Depuis, les incidents se multiplient. D'abord en Seine-Saint-Denis, puis dans le Val-d'Oise et en Essonne. A Paris, le centre commercial du Forum des Halles a été fermé, les clients évacués vendredi dernier. En régions, la liste des villes où se sont tenus des rassemblements s'allonge: Marseille, Rouen, Nantes, Rennes, Toulouse et Lille. Souvent dans les cortèges, des banderoles appellent à la justice pour Théo, dont le nom se retrouve associé par les manifestants à Zyed et Bouna, mais aussi Adama Traoré, mort en juillet dernier après son interpellation par des gendarmes dans le Val-d'Oise.
"Fait de société"
Un SMS, intercepté par les services de renseignement, appelle à un rassemblement devant la mairie de Drancy, en Seine-Saint-Denis pour en découdre avec les "keufs" au nom de Théo, Adama, Zyed, Bouna, rapporte Le Figaro. Sur les réseaux sociaux, les groupes appelant aux manifestations ou en soutien aux quatre jeunes hommes et à leur famille se multiplient. "Nous ne sommes pas en face d'un fait divers, nous ne sommes pas en face d'une affaire judiciaire", a reconnu lundi matin sur France Inter Jacques Toubon, le Défenseur des droits. "C'est un fait de société."

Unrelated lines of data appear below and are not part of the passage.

(* ===== verification/WorkQueue.v ===== *)
(** * The worker thread of a device and its queue
    (tt_metal/impl/dispatch/{lock_free_queue.hpp,work_executor.hpp})

    A client thread hands functions to a worker thread through a ring of nodes that
    neither thread locks.  Each constructor of [client_pc] and [worker_pc] is a place
    between two accesses to what the threads share: the atomics [head] and [tail], the
    data of a node, and the state of the worker; [client_step] and [worker_step] make
    one access.  The atomics are sequentially consistent; that no node is accessed by
    both threads at once is a claim, and makes the interleaving of the accesses a sound
    reading of the program.

    One thread pushes at a time: in lock-free mode by the contract of the queue, in
    lock-based mode since [lock_func] is held from before the loop of [push] until the
    tail has been stored.  The condition variable only delays the worker's test. *)

From S2P Require Import Prelude.

Inductive WorkExecutorMode := SYNCHRONOUS | ASYNCHRONOUS.
Inductive WorkerState := RUNNING | TERMINATE | IDLE.

#[export] Instance WorkExecutorMode_eq_dec : EqDecision WorkExecutorMode.
Proof. solve_decision. Defined.
#[export] Instance WorkerState_eq_dec : EqDecision WorkerState.
Proof. solve_decision. Defined.

Definition ring_buffer_size : Z := 8192.

(** The node after a node: the last one points to the first. *)
Definition node_next (i : Z) : Z := if i <? ring_buffer_size - 1 then i + 1 else 0.

Section Executor.
(** The functions pushed; [flush] is the empty one [synchronize] pushes. *)
Context {T : Type} (flush : T).

(** What a call does after its push. *)
Inductive after := then_return | then_poll | then_synchronize.

Inductive client_pc :=
  | CIdle
  | CLoop (v : T) (a : after)
  | CLoopHead (v : T) (a : after) (next : Z)
  | CStore (v : T) (a : after)
  | CStoreAt (v : T) (a : after) (node : Z)
  | CAdvance (v : T) (a : after)
  | CAdvanceTo (v : T) (a : after) (next : Z)
  | CPoll
  | CPollTail (h : Z)
  | CJoin.

Inductive worker_pc :=
  | WWait
  | WWaitTail (h : Z)
  | WState
  | WEmpty
  | WEmptyTail (h : Z)
  | WPop
  | WPopTail (h : Z)
  | WAdvanceHead (h : Z)
  | WRead (h : Z)
  | WReset (h : Z) (result : option T)
  | WRun (result : option T)
  | WExit.

(** The queue and the executor, where the two threads are, and two logs: the functions
    the client has asked for and the ones that have run. *)
Record Executor := mkExecutor {
  ring_buffer : list (option T);
  head : Z;
  tail : Z;
  work_executor_mode : WorkExecutorMode;
  worker_state : WorkerState;
  client : client_pc;
  worker : worker_pc;
  issued : list T;
  executed : list T;
}.

Definition set_client (c : client_pc) (s : Executor) : Executor :=
  mkExecutor (ring_buffer s) (head s) (tail s) (work_executor_mode s) (worker_state s) c (worker s) (issued s) (executed s).
Definition set_worker (w : worker_pc) (s : Executor) : Executor :=
  mkExecutor (ring_buffer s) (head s) (tail s) (work_executor_mode s) (worker_state s) (client s) w (issued s) (executed s).
Definition set_node (i : Z) (v : option T) (s : Executor) : Executor :=
  mkExecutor (update (ring_buffer s) i v) (head s) (tail s) (work_executor_mode s) (worker_state s) (client s) (worker s)
    (issued s) (executed s).
Definition set_head (h : Z) (s : Executor) : Executor :=
  mkExecutor (ring_buffer s) h (tail s) (work_executor_mode s) (worker_state s) (client s) (worker s) (issued s) (executed s).
Definition set_tail (t : Z) (s : Executor) : Executor :=
  mkExecutor (ring_buffer s) (head s) t (work_executor_mode s) (worker_state s) (client s) (worker s) (issued s) (executed s).
Definition set_mode (m : WorkExecutorMode) (st : WorkerState) (s : Executor) : Executor :=
  mkExecutor (ring_buffer s) (head s) (tail s) m st (client s) (worker s) (issued s) (executed s).
Definition issue (v : T) (s : Executor) : Executor :=
  mkExecutor (ring_buffer s) (head s) (tail s) (work_executor_mode s) (worker_state s) (client s) (worker s) (issued s ++ [v]) (executed s).
Definition execute (v : T) (s : Executor) : Executor :=
  mkExecutor (ring_buffer s) (head s) (tail s) (work_executor_mode s) (worker_state s) (client s) (worker s) (issued s) (executed s ++ [v]).

(** [LockFreeQueue()] and [initialize] of an executor in synchronous mode. *)
Definition executor_new : Executor :=
  mkExecutor (replicate (Z.to_nat ring_buffer_size) None) 0 0 SYNCHRONOUS IDLE CIdle WExit [] [].

(** ** The client's calls *)

Inductive call := call_push_work (work : T) (blocking : bool) | call_synchronize | call_set_worker_mode (mode : WorkExecutorMode) | call_reset.

(** [by_worker]: the calling thread is the worker, in a function it runs.  What such a
    function pushes is run in place, as part of the function, and leaves the queue alone;
    the calls of the client below are made by another thread. *)
Definition use_passthrough (by_worker : bool) (s : Executor) : bool := by_worker || negb (bool_decide (worker_state s = RUNNING)).

Definition begin_push (v : T) (a : after) (s : Executor) : Executor := set_client (CLoop v a) (issue v s).

Definition push_work (by_worker : bool) (v : T) (blocking : bool) (s : Executor) : Executor :=
  if use_passthrough by_worker s then execute v (issue v s)
  else begin_push v (if blocking then then_synchronize else then_return) s.

Definition synchronize (by_worker : bool) (s : Executor) : Executor :=
  if bool_decide (work_executor_mode s = ASYNCHRONOUS) && negb by_worker then begin_push flush then_poll s else s.

Definition start_worker (s : Executor) : Executor := set_worker WWait (set_mode (work_executor_mode s) RUNNING s).

Definition stop_worker (s : Executor) : Executor :=
  if bool_decide (worker_state s = IDLE) then s else set_client CJoin (set_mode (work_executor_mode s) TERMINATE s).

(** The mode is set first, and the [synchronize] before [stop_worker] sees it. *)
Definition set_worker_mode (mode : WorkExecutorMode) (s : Executor) : Executor :=
  if bool_decide (work_executor_mode s = mode) then s
  else
    let s := set_mode mode (worker_state s) s in
    match mode with
    | ASYNCHRONOUS => start_worker s
    | SYNCHRONOUS => stop_worker (synchronize false s)
    end.

(** [reset] sets the mode when [stop_worker] has returned: see [client_step]. *)
Definition reset (s : Executor) : Executor :=
  if bool_decide (work_executor_mode s = ASYNCHRONOUS) then stop_worker s else s.

Definition begin_call (c : call) (s : Executor) : Executor :=
  match c with
  | call_push_work v blocking => push_work false v blocking s
  | call_synchronize => synchronize false s
  | call_set_worker_mode m => set_worker_mode m s
  | call_reset => reset s
  end.

(** One access of the client; none when it has no call to make progress with, or waits
    for the worker to end. *)
Definition client_step (s : Executor) : option Executor :=
  match client s with
  | CIdle => None
  | CLoop v a => Some (set_client (CLoopHead v a (node_next (tail s))) s)
  | CLoopHead v a next => Some (set_client (if next =? head s then CLoop v a else CStore v a) s)
  | CStore v a => Some (set_client (CStoreAt v a (tail s)) s)
  | CStoreAt v a node => Some (set_client (CAdvance v a) (set_node node (Some v) s))
  | CAdvance v a => Some (set_client (CAdvanceTo v a (node_next (tail s))) s)
  | CAdvanceTo v a next =>
      let s := set_client CIdle (set_tail next s) in
      Some match a with
           | then_return => s
           | then_poll => set_client CPoll s
           | then_synchronize => synchronize false s
           end
  | CPoll => Some (set_client (CPollTail (head s)) s)
  | CPollTail h => Some (set_client (if h =? tail s then CIdle else CPoll) s)
  | CJoin =>
      match worker s with
      | WExit => Some (set_client CIdle (set_mode SYNCHRONOUS IDLE s))
      | _ => None
      end
  end.

(** ** The worker *)

(** One access of [run_worker], or the run of a function; none when the thread has
    ended. *)
Definition worker_step (s : Executor) : option (res Executor) :=
  match worker s with
  | WWait => Some (Ok (set_worker (WWaitTail (head s)) s))
  | WWaitTail h =>
      Some (Ok (set_worker (if negb (h =? tail s) || bool_decide (worker_state s = TERMINATE) then WState else WWait) s))
  | WState => Some (Ok (set_worker (if bool_decide (worker_state s = TERMINATE) then WEmpty else WPop) s))
  | WEmpty => Some (Ok (set_worker (WEmptyTail (head s)) s))
  | WEmptyTail h => Some (Ok (set_worker (if h =? tail s then WExit else WPop) s))
  | WPop => Some (Ok (set_worker (WPopTail (head s)) s))
  | WPopTail h => Some (if h =? tail s then Err Undefined else Ok (set_worker (WAdvanceHead h) s))
  | WAdvanceHead h => Some (Ok (set_worker (WRead h) (set_head (node_next h) s)))
  | WRead h => Some (v ← at_ (ring_buffer s) h; Ok (set_worker (WReset h v) s))
  | WReset h r => Some (Ok (set_worker (WRun r) (set_node h None s)))
  | WRun r => Some (v ← opt_res Undefined r; Ok (set_worker WWait (execute v s)))
  | WExit => None
  end.

(** ** The two threads *)

Inductive thread_step : Executor -> Executor -> Prop :=
  | step_client s s' : client_step s = Some s' -> thread_step s s'
  | step_worker s s' : worker_step s = Some (Ok s') -> thread_step s s'.

Inductive step : Executor -> Executor -> Prop :=
  | step_call c s : client s = CIdle -> step s (begin_call c s)
  | step_thread s s' : thread_step s s' -> step s s'.

Definition reachable : Executor -> Prop := rtc step executor_new.
End Executor.
Arguments Executor T : clear implicits.
Arguments client_pc T : clear implicits.
Arguments worker_pc T : clear implicits.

Pour le moment, les incidents les plus violents se sont déroulés en Seine-Saint-Denis. Mais jusqu'à quand? C'est la question que les forces de l'ordre se posent. "Les relations dans les banlieues ont toujours été conflictuelles, estime Johann Cavallero", délégué national CRS au syndicat Alliance., expliquant qu'après les attentats, la mise en place du plan Vigipirate puis de l'état d'urgence, les banlieues ont été "un peu délaissées". Lors des heurts de ce week-end, plusieurs CRS ont été blessés légèrement. "Notre problématique est le maintien de l'ordre tout en évitant d'avoir des blessés des deux côtés." Si pour le moment, aucun redéploiement des CRS n'a été engagé, un rééquilibrage des compagnies est en cours.
Sacrifier des zones?
Dans la nuit de dimanche à lundi, le commissariat des Ulis, en Essonne, a été caillassé, tandis que incidents ont éclaté à Evry au cours du week-end. A Corbeil-Essonne, le caillassage des patrouilles de policiers est quasi-quotidien. "Nous ne sommes pas à l'abri", reconnaît Ludovic Magné, syndicaliste UNSA dans le Val-de-Marne. "Pour le moment, il y a juste une mèche avec une poudrière, il ne manque que l'étincelle." Son collègue en Essonne déplore le manque d'effectifs.
"C'est tendu", insiste Fabien Lefebvre, d'UNSA police. "Si ça se multiplie dans tous les quartiers, on ne pourra pas gérer. Est-ce que ça veut dire qu'on va devoir sacrifier des zones?"